* **THE PROBLEM**: Return the data below exactly, but only from the line containing "Hns. apply Hns." through the line containing "unfold seats_ok in Hn |- *; simpl;", with both of those lines included.

DATA FOR THIS EXERCISE Start Marker

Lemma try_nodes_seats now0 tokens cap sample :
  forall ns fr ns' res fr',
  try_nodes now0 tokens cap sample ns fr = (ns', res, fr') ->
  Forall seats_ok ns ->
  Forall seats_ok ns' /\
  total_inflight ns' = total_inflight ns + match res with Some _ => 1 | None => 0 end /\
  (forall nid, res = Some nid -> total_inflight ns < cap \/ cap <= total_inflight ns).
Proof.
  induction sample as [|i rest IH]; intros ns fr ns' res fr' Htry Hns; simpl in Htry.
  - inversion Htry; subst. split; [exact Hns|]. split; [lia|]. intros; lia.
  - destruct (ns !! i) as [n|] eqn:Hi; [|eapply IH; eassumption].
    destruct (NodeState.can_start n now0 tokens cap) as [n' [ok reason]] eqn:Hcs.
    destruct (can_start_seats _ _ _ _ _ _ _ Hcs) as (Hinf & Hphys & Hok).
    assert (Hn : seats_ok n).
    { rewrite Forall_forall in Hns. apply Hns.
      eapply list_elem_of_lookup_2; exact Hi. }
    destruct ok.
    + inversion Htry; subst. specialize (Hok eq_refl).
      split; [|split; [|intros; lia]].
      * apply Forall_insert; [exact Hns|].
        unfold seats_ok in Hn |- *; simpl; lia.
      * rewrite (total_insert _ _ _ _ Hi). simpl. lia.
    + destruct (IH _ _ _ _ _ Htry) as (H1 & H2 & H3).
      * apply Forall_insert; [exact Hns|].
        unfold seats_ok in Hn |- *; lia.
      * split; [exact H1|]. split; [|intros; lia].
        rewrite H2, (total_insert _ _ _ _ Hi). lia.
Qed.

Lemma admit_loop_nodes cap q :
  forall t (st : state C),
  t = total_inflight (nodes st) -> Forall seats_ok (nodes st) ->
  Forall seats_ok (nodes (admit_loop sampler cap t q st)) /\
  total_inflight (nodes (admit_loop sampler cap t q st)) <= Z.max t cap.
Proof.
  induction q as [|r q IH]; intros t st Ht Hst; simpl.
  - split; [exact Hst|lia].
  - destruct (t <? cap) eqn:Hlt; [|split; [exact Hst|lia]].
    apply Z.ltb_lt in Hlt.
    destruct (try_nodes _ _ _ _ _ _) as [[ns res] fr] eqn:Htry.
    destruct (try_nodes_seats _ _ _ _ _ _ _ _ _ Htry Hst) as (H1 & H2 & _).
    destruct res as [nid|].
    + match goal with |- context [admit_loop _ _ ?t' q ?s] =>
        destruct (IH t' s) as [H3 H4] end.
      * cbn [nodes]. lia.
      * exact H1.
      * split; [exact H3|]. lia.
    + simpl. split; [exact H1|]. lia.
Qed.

DATA FOR THIS EXERCISE End Marker

* **COMPLETED EXERCISE**:
    { rewrite Forall_forall in Hns. apply Hns.
      eapply list_elem_of_lookup_2; exact Hi. }
    destruct ok.
    + inversion Htry; subst. specialize (Hok eq_refl).
      split; [|split; [|intros; lia]].
      * apply Forall_insert; [exact Hns|].
        unfold seats_ok in Hn |- *; simpl; lia.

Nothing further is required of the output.